March 14, 2016, by majority vote, the United States Commission on Civil Rights (“Commission”), issued a letter recommending program changes to the Child Care Subsidies Distribution Program in the state of Mississippi within the purview of the Administration for Children and Families (ACF) and Health and Human Service (HHS). (Click here.)

Commission Chairman Martin R. Castro on behalf of a majority of the Commission stated, “When the most vulnerable and needy children are prevented from accessing urgently needed resources because of their race, color or other improper reasons, it is the role of this Commission and our State Advisory Committees to demand action and changes. To fail to heed these recommendations by our Mississippi State Advisory Committee will continue to doom a generation of children to living in the cycle of poverty—and that must not be allowed.”

The Commission stated:

“The Quality Rating and Improvement Systems (QRIS) program which is purported to promote higher quality child care appears to instead penalize and costs so much that it excludes the participation of African-American owned and operated child care facilities.”

During Mississippi Committee hearings, CLASP reported that Mississippi saw a decline of 53 percent in the number of low-income children served between 2006 and 2013.

Since 2013, the number of licensed child care programs overall has shrunk from 1,800 to 1,500 while the number of less costly, unlicensed in-home providers has increased (redistribution of wealth/child care on the cheap).
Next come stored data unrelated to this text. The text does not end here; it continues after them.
(** C9. The code is the standard: for every message of less than 2^61 bytes,
    [sha256] panics exactly when the buffer is shorter than a digest, and
    otherwise writes the FIPS 180-4 hash of the message to its first 32 bytes
    and leaves the others. The two tables of the source are part of it: the
    standard's constants are computed from the primes. *)
Theorem sha256_fips data out :
  bytes data -> 8 * Z.of_nat (length data) < 2 ^ 64 ->
  Code.sha256 data out = if decide (32 <= length out)%nat then Some (Fips.sha256 data ++ drop 32 out) else None.
Proof.
  intros Hb Hl. case_decide; [by apply sha256_spec|]. unfold Code.sha256. rewrite (proj2 (Nat.ltb_lt _ _)); [done|].
  unfold Code.DIGEST_SIZE. lia.
Qed.

(** The message "abc", with its published hash. *)
Lemma sha256_fips_witness :
  Code.sha256 [97; 98; 99] (replicate 33 7) = Some (Fips.sha256 [97; 98; 99] ++ [7]) /\
  Fips.sha256 [97; 98; 99] = be_bytes 32 0xba7816bf8f01cfea414140de5dae2223b00361a396177a9cb410ff61f20015ad.
Proof.
  split; [|vm_compute; reflexivity].
  exact (sha256_fips [97; 98; 99] (replicate 33 7) ltac:(repeat (constructor; [done|]); constructor) ltac:(done)).
Defined.

(** Key derivation is the standard too: for keys, messages and salts of
    ordinary length [hmac_sha256] writes the RFC 2104 code and [pbkdf2], for a
    positive number of iterations, fills its buffer, of any length RFC 2898
    allows, with the derived key. *)
Theorem hmac_pbkdf2_rfc key msg salt c mac out :
  short key -> short msg -> short (salt ++ [0; 0; 0; 0]) -> (32 <= length mac)%nat ->
  1 <= c -> Z.of_nat (length out) <= 32 * (M32 - 1) ->
  Code.hmac_sha256 key msg mac = Some (Fips.hmac key msg ++ drop 32 mac) /\
  Code.pbkdf2 key salt c out = Some (Fips.pbkdf2 key salt (Z.to_nat c) (length out)).
Proof. intros Hk Hm Hs Hl Hc Ho. split; [by apply hmac_spec|by apply pbkdf2_spec]. Qed.

(** RFC 4231, test case 1; two iterations into a buffer of 40 bytes. *)
Lemma hmac_pbkdf2_rfc_witness :
  Code.hmac_sha256 (replicate 20 0x0b) [72; 105; 32; 84; 104; 101; 114; 101] (replicate 32 0)
  = Some (be_bytes 32 0xb0344c61d8db38535ca8afceaf0bf12b881dc200c9833da726e9376c2e32cff7) /\
  Code.pbkdf2 (replicate 20 0x0b) [1; 2] 2 (replicate 40 0) = Some (Fips.pbkdf2 (replicate 20 0x0b) [1; 2] 2 40).
Proof.
  assert (Hk : short (replicate 20 0x0b)) by (split; [by apply Forall_replicate|done]).
  assert (Hm : short [72; 105; 32; 84; 104; 101; 114; 101]) by (split; [repeat (constructor; [done|]); constructor|done]).
  assert (Hs : short ([1; 2] ++ [0; 0; 0; 0])) by (split; [repeat (constructor; [done|]); constructor|done]).
  destruct (hmac_pbkdf2_rfc (replicate 20 0x0b) [72; 105; 32; 84; 104; 101; 114; 101] [1; 2] 2 (replicate 32 0) (replicate 40 0)
    Hk Hm Hs ltac:(done) ltac:(done) ltac:(done)) as [_ H].
  split; [vm_compute; reflexivity|exact H].
Defined.
Lemma lookup_place e shift i pd j :
  length pd = 512%nat -> (i < 512)%nat -> (shift + i < 512)%nat ->
  place e shift i pd !! j = if decide (j = i \/ j = shift + i)%nat then Some e else pd !! j.
Proof.
  intros Hl Hi Hs. unfold place. destruct (decide (j = i)) as [->|].
  { rewrite decide_True by lia. apply list_lookup_insert_eq. rewrite length_insert. lia. }
  rewrite list_lookup_insert_ne by done. destruct (decide (j = shift + i)%nat) as [->|].
  { rewrite decide_True by lia. apply list_lookup_insert_eq. lia. }
  rewrite decide_False by lia. by rewrite list_lookup_insert_ne.
Qed.

Lemma length_place e shift i pd : length (place e shift i pd) = length pd.
Proof. unfold place. by rewrite !length_insert. Qed.

(** Placing the next page, or an earlier one again. *)
Lemma mapped_place old shift n i pd :
  mapped old shift n pd -> (i <= n)%nat -> (i < shift)%nat -> (n <= shift)%nat -> (shift + i < 512)%nat ->
  mapped old shift (if decide (i = n) then S n else n) (place (old i) shift i pd).
Proof.
  intros [Hl Hm] Hin His Hns Hb. split; [by rewrite length_place|]. intros j Hj. rewrite lookup_place by lia.
  case_decide as Hd.
  - destruct Hd as [->| ->].
    + rewrite decide_True by (case_decide; lia). done.
    + rewrite decide_False by (case_decide; lia). rewrite decide_True by (case_decide; lia).
      by replace (shift + i - shift)%nat with i by lia.
  - rewrite Hm by done. f_equal. repeat case_decide; subst; try lia; done.
Qed.

(** A page that was not mapped is not placed. *)
Lemma mapped_skip old shift n pd : mapped old shift n pd -> old n = None -> (n < shift)%nat -> mapped old shift (S n) pd.
Proof.
  intros [Hl Hm] Hn Hns. split; [done|]. intros j Hj. rewrite Hm by done. f_equal.
  destruct (decide (j = n)) as [->|]; [repeat case_decide; try lia; done|].
  destruct (decide (j = shift + n)%nat) as [->|].
  { replace (shift + n - shift)%nat with n by lia. repeat case_decide; try lia; done. }
  repeat case_decide; try lia; done.
Qed.
(* ===== verification/Shm.v ===== *)
(** * System V shared memory

    Model of [kernel/src/syscalls/shm.rs]: the table of segments and its keys,
    attaching, detaching, control, and the exit of a process. The reference
    counts of frames are those of [Buddy]; of the allocator only the list of
    the free frames matters here. The lists of mappings and the page tables
    are those of [Vma]. [sys_memfd_create], which
    makes a file, is not modelled. A call panics ([None]) where the address
    types of the x86_64 crate do. *)

From stdpp Require Import gmap functions strings.
From S2P Require Import Prelude Buddy UserAccess Vma.

Definition SHMMAX : Z := 32 * 1024 * 1024.
Definition SHMMIN : Z := 1.
Definition SHMMNI : Z := 4096.
Definition IPC_PRIVATE : Z := 0.
Definition IPC_CREAT : Z := 0x200.
Definition IPC_EXCL : Z := 0x400.
Definition SHM_RDONLY : Z := 0x1000.
Definition SHM_REMAP : Z := 0x2000.
Definition SHM_MIN : Z := 0x400000000000.
Definition SHM_MAX : Z := 0x7F0000000000.
Definition CAP_SYS_ADMIN : Z := Z.shiftl 1 21.

Record ShmSegment := mkSegment {
  seg_key : Z; seg_size : Z; seg_pages : list Z; perms : Z; seg_uid : Z; seg_gid : Z;
  cpid : Z; lpid : Z; nattch : Z; atime : Z; dtime : Z; ctime : Z; deleted : bool }.

Definition set_owner (u g mode c : Z) (s : ShmSegment) : ShmSegment :=
  mkSegment (seg_key s) (seg_size s) (seg_pages s) mode u g (cpid s) (lpid s) (nattch s) (atime s) (dtime s) c (deleted s).
Definition set_attached (n l a d : Z) (s : ShmSegment) : ShmSegment :=
  mkSegment (seg_key s) (seg_size s) (seg_pages s) (perms s) (seg_uid s) (seg_gid s) (cpid s) l n a d (ctime s) (deleted s).
Definition set_deleted (s : ShmSegment) : ShmSegment :=
  mkSegment (seg_key s) (seg_size s) (seg_pages s) (perms s) (seg_uid s) (seg_gid s) (cpid s) (lpid s) (nattch s)
    (atime s) (dtime s) (ctime s) true.
Definition take_pages (s : ShmSegment) : ShmSegment :=
  mkSegment (seg_key s) (seg_size s) [] (perms s) (seg_uid s) (seg_gid s) (cpid s) (lpid s) (nattch s)
    (atime s) (dtime s) (ctime s) (deleted s).

(** A process: its ids, its effective capabilities, its mappings and pages. *)
Record Proc := mkProc { p_gid : Z; p_euid : Z; p_egid : Z; p_caps : Z; p_vmas : list Vma; p_pages : gmap Z Z }.

(** Frames: the free ones, and the reference counts with the queue of those to
    be freed. *)
Record Frames := mkFrames { pool : list Z; refcounts : option RefCountTable }.

(** [padding] is what the kernel's stack holds where [shmid_ds] has none. *)
Record World := mkWorld {
  segments : gmap Z ShmSegment; key_map : gmap Z Z; next_shm_id : Z; shm_next : Z;
  frames : Frames; procs : Z -> Proc; current : option Z; ticks : Z; umem : UserMem; padding : list Z }.

Definition set_segments (x : gmap Z ShmSegment) (w : World) : World :=
  mkWorld x (key_map w) (next_shm_id w) (shm_next w) (frames w) (procs w) (current w) (ticks w) (umem w) (padding w).
Definition set_keys (x : gmap Z Z) (w : World) : World :=
  mkWorld (segments w) x (next_shm_id w) (shm_next w) (frames w) (procs w) (current w) (ticks w) (umem w) (padding w).
Definition set_next_id (x : Z) (w : World) : World :=
  mkWorld (segments w) (key_map w) x (shm_next w) (frames w) (procs w) (current w) (ticks w) (umem w) (padding w).
Definition set_shm_next (x : Z) (w : World) : World :=
  mkWorld (segments w) (key_map w) (next_shm_id w) x (frames w) (procs w) (current w) (ticks w) (umem w) (padding w).
Definition set_frames (x : Frames) (w : World) : World :=
  mkWorld (segments w) (key_map w) (next_shm_id w) (shm_next w) x (procs w) (current w) (ticks w) (umem w) (padding w).
Definition set_proc (p : Z) (x : Proc) (w : World) : World :=
  mkWorld (segments w) (key_map w) (next_shm_id w) (shm_next w) (frames w) (<[p := x]> (procs w)) (current w) (ticks w) (umem w) (padding w).
Definition set_umem (x : UserMem) (w : World) : World :=
  mkWorld (segments w) (key_map w) (next_shm_id w) (shm_next w) (frames w) (procs w) (current w) (ticks w) x (padding w).

(** ** Frames *)

Definition increment (phys : Z) (f : Frames) : Frames := mkFrames (pool f) (FrameInfo.increment (refcounts f) phys).
Definition decrement (phys : Z) (f : Frames) : Frames := mkFrames (pool f) (FrameInfo.decrement (refcounts f) phys).2.
Definition deallocate_frame (phys : Z) (f : Frames) : Frames := mkFrames (phys :: pool f) (refcounts f).

(** [drain_deferred] gives the queue to the allocator. *)
Definition drain_frames (f : Frames) : Frames :=
  match refcounts f with
  | None => f
  | Some t => mkFrames (foldl (fun l x => x :: l) (pool f) (deferred t)) (Some (mkRefCountTable (counts t) []))
  end.

(** [None]: out of memory, and what was allocated is free again. *)
Fixpoint alloc_segment_pages (n : nat) (pages : list Z) (f : Frames) : option (list Z) * Frames :=
  match n with
  | O => (Some pages, f)
  | S n =>
      match pool f with
      | [] => (None, foldl (fun f x => deallocate_frame x f) f pages)
      | x :: l => alloc_segment_pages n (pages ++ [x]) (mkFrames l (refcounts f))
      end
  end.

Definition free_segment_pages (pages : list Z) (f : Frames) : Frames :=
  foldl (fun f x => decrement x (deallocate_frame x f)) f pages.

(** ** Helpers *)

Definition current_pid (w : World) : Z := default 0 (current w).
Definition current_gid (w : World) : Z := match current w with Some p => p_gid (procs w p) | None => 0 end.
Definition current_egid (w : World) : Z := match current w with Some p => p_egid (procs w p) | None => 0 end.
Definition get_current_euid (w : World) : Z := match current w with Some p => p_euid (procs w p) | None => 0 end.
Definition has_capability (cap : Z) (w : World) : bool :=
  match current w with
  | Some p => (p_euid (procs w p) =? 0) || negb (Z.land (p_caps (procs w p)) cap =? 0)
  | None => false
  end.

(** ** [shmget] *)

(** The segment that a key names, if it has one. *)
Definition lookup_key (key : Z) (w : World) : option Z :=
  if key =? IPC_PRIVATE then None
  else shmid ← key_map w !! key; _ ← segments w !! shmid; Some shmid.

Definition sys_shmget (key size_ shmflg : Z) (w : World) : Z * World :=
  if SHMMAX <? size_ then (u64 Errno.EINVAL, w)
  else
    let size_aligned := page_up size_ in
    if size_aligned =? 0 then (u64 Errno.EINVAL, w)
    else
      match lookup_key key w with
      | Some shmid =>
          if negb (Z.land shmflg IPC_EXCL =? 0) && negb (Z.land shmflg IPC_CREAT =? 0) then (u64 Errno.EEXIST, w)
          else (shmid, w)
      | None =>
          if Z.land shmflg IPC_CREAT =? 0 then (u64 Errno.ENOENT, w)
          else if SHMMNI <=? Z.of_nat (size (segments w)) then (u64 Errno.ENOSPC, w)
          else
            match alloc_segment_pages (Z.to_nat (size_aligned / 4096)) [] (frames w) with
            | (None, f) => (u64 Errno.ENOMEM, set_frames f w)
            | (Some pages, f) =>
                let shmid := next_shm_id w in
                let w := set_next_id (u32 (shmid + 1)) (set_frames f w) in
                let seg := mkSegment key size_aligned pages (Z.land (u16 shmflg) 0x1FF) (get_current_euid w) (current_gid w)
                             (current_pid w) 0 0 0 0 (ticks w) false in
                let w := set_segments (<[shmid := seg]> (segments w)) w in
                (shmid, if key =? IPC_PRIVATE then w else set_keys (<[key := shmid]> (key_map w)) w)
            end
      end.

(** ** [shmat] *)

(** The bits of the mode that apply. *)
Definition perm_bits (s : ShmSegment) (w : World) : Z :=
  if get_current_euid w =? seg_uid s then Z.land (Z.shiftr (perms s) 6) 7
  else if current_egid w =? seg_gid s then Z.land (Z.shiftr (perms s) 3) 7
  else Z.land (perms s) 7.

Definition may_attach (s : ShmSegment) (read_only : bool) (w : World) : bool :=
  if Z.land (perm_bits s w) 4 =? 0 then false
  else if negb read_only && (Z.land (perm_bits s w) 2 =? 0)
       then negb (negb (get_current_euid w =? seg_uid s) || (Z.land (perms s) 0x80 =? 0))
       else true.

(** Where to attach, and the next address. *)
Definition choose_address (shmaddr shmflg len : Z) (w : World) : Z * World :=
  if shmaddr =? 0 then
    let addr := shm_next w in
    let addr_aligned := page_down addr in
    if SHM_MAX <? u64 (addr_aligned + len) then (SHM_MIN, set_shm_next SHM_MIN w)
    else (addr_aligned, set_shm_next (u64 (addr + len)) w)
  else if negb (Z.land shmflg SHM_REMAP =? 0) then (shmaddr, w)
  else (page_down shmaddr, w).

(** Unmap [n] pages from [a] on, as [mapper.unmap] and [decrement] do. *)
Fixpoint unmap_from (n : nat) (a : Z) (pt : gmap Z Z) (f : Frames) : option (gmap Z Z * Frames) :=
  match n with
  | O => Some (pt, f)
  | S n =>
      if negb (canonical a) then None
      else match pt !! page_down a with
           | Some frame => unmap_from n (u64 (a + 4096)) (delete (page_down a) pt) (decrement frame f)
           | None => unmap_from n (u64 (a + 4096)) pt f
           end
  end.

(** The loop that maps: the pages and frames when all are mapped, and
    otherwise with the [done_] that were mapped unmapped again. *)
Fixpoint map_segment (map_fail : Z -> bool) (base : Z) (done_ : nat) (pages : list Z) (pt : gmap Z Z) (f : Frames)
    : option (bool * gmap Z Z * Frames) :=
  match pages with
  | [] => Some (true, pt, f)
  | paddr :: pages =>
      let a := u64 (base + Z.of_nat done_ * 4096) in
      if negb (canonical a) then None
      else match map_to map_fail pt (page_down a) paddr with
           | Some pt => map_segment map_fail base (S done_) pages pt (increment paddr f)
           | None => '(pt, f) ← unmap_from done_ base pt f; Some (false, pt, f)
           end
  end.

(** The errors are [-(errno as i64) as u64], where the error is negative. *)
Definition neg (e : Z) : Z := u64 (- e).

(** The current process's part of [sys_shmat]. *)
Definition attach (mapper : bool) (map_fail : Z -> bool) (p shmid shmaddr shmflg : Z) (s : ShmSegment) (w : World)
    : option (Z * World) :=
  let len := seg_size s in
  let read_only := negb (Z.land shmflg SHM_RDONLY =? 0) in
  let '(addr, w) := choose_address shmaddr shmflg len w in
  if negb mapper then Some (neg Errno.ENOMEM, w)
  else
    let q := procs w p in
    '(ok, pt, f) ← map_segment map_fail addr 0 (seg_pages s) (p_pages q) (frames w);
    let w := set_frames f w in
    if negb ok then Some (neg Errno.ENOMEM, set_proc p (mkProc (p_gid q) (p_euid q) (p_egid q) (p_caps q) (p_vmas q) pt) w)
    else
      let v := mkVma addr (u64 (addr + len)) (mkFlags true (negb read_only) true false) "shmat"%string None 0 true (Some (u32 shmid)) in
      let w := set_proc p (mkProc (p_gid q) (p_euid q) (p_egid q) (p_caps q) (insert_vma_locked (p_vmas q) v) pt) w in
      Some (addr, set_segments (alter (fun s => set_attached (u32 (nattch s + 1)) (current_pid w) (ticks w) (dtime s) s)
                                  (u32 shmid) (segments w)) w).

Definition sys_shmat (mapper : bool) (map_fail : Z -> bool) (shmid shmaddr shmflg : Z) (w : World) : option (Z * World) :=
  match segments w !! u32 shmid with
  | None => Some (neg Errno.EINVAL, w)
  | Some s =>
      if deleted s then Some (neg Errno.EIDRM, w)
      else if negb (may_attach s (negb (Z.land shmflg SHM_RDONLY =? 0)) w) then Some (neg Errno.EACCES, w)
      else match current w with
           | None => Some (neg Errno.ESRCH, w)
           | Some p => attach mapper map_fail p shmid shmaddr shmflg s w
           end
  end.

(** ** [shmdt] *)

(** Remove a segment, its key and its pages. *)
Definition destroy (id : Z) (s : ShmSegment) (w : World) : World :=
  set_segments (delete id (segments w))
    (set_frames (free_segment_pages (seg_pages s) (frames w)) (set_keys (delete (seg_key s) (key_map w)) w)).

(** The segment's part of a detachment by process [p]. *)
Definition detached (p : Z) (w : World) (s : ShmSegment) : ShmSegment :=
  set_attached (Z.max 0 (nattch s - 1)) p (atime s) (ticks w) s.

Definition detach_segment (id : Z) (w : World) : World :=
  match segments w !! id with
  | None => w
  | Some s =>
      let s := detached (current_pid w) w s in
      let w := set_segments (<[id := s]> (segments w)) w in
      if (nattch s =? 0) && deleted s then destroy id s w else w
  end.

Definition sys_shmdt (mapper : bool) (addr : Z) (w : World) : option (Z * World) :=
  if (addr =? 0) || negb (Z.land addr 0xFFF =? 0) then Some (u64 Errno.EINVAL, w)
  else match current w with
  | None => Some (u64 Errno.ESRCH, w)
  | Some p =>
      let q := procs w p in
      match find_start (p_vmas q) addr with
      | None => Some (u64 Errno.EINVAL, w)
      | Some v =>
          match shm_id v with
          | None => Some (u64 Errno.EINVAL, w)
          | Some id =>
              let len := u64 (end_ v - start v) in
              let last := u64 (addr + len - 1) in
              if negb (canonical addr && canonical last) then None
              else if negb mapper then Some (u64 Errno.EINVAL, w)
              else
                '(pt, f) ← unmap_from (Z.to_nat ((page_down last - page_down addr) / 4096 + 1)) addr (p_pages q) (frames w);
                let l := remove_vma_range (p_vmas q) addr (u64 (addr + len)) in
                let w := set_proc p (mkProc (p_gid q) (p_euid q) (p_egid q) (p_caps q) l pt) (set_frames f w) in
                Some (0, detach_segment id w)
          end
      end
  end.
Where is the “highly qualified teacher” in unlicensed, in-home care?

HHS mandates do not necessarily result in a socially desirable distribution of resources or the overall well-being of society.

Mississippi Quality Stars

In just over the decade that the Mississippi Early Childhood Institute has received millions and millions of dollars to serve as administrator of Mississippi’s Quality Stars, and many millions more have been awarded to provide technical assistance to improve “quality” in child care, Mississippi, at its’ most recent assessment reported (61%) were rated as 1 Star – the lowest level.

After ten years, less than 20% or 74 of only 383 programs participating (including those enrolled in CLASS.) were rated at the 3, 4- or 5-Star levels required to participate in Pre-K or be deemed “high quality”.

“Monica May, director of the QRIS program, said the program trains evaluators to be consistent. ” (Click here.)

“May said some complaints of racial bias in QRIS may stem from the way the quality rating system started out in the state.”

“In 2011, the state adopted a more comprehensive quality rating program, which also included efforts to help centers improve.”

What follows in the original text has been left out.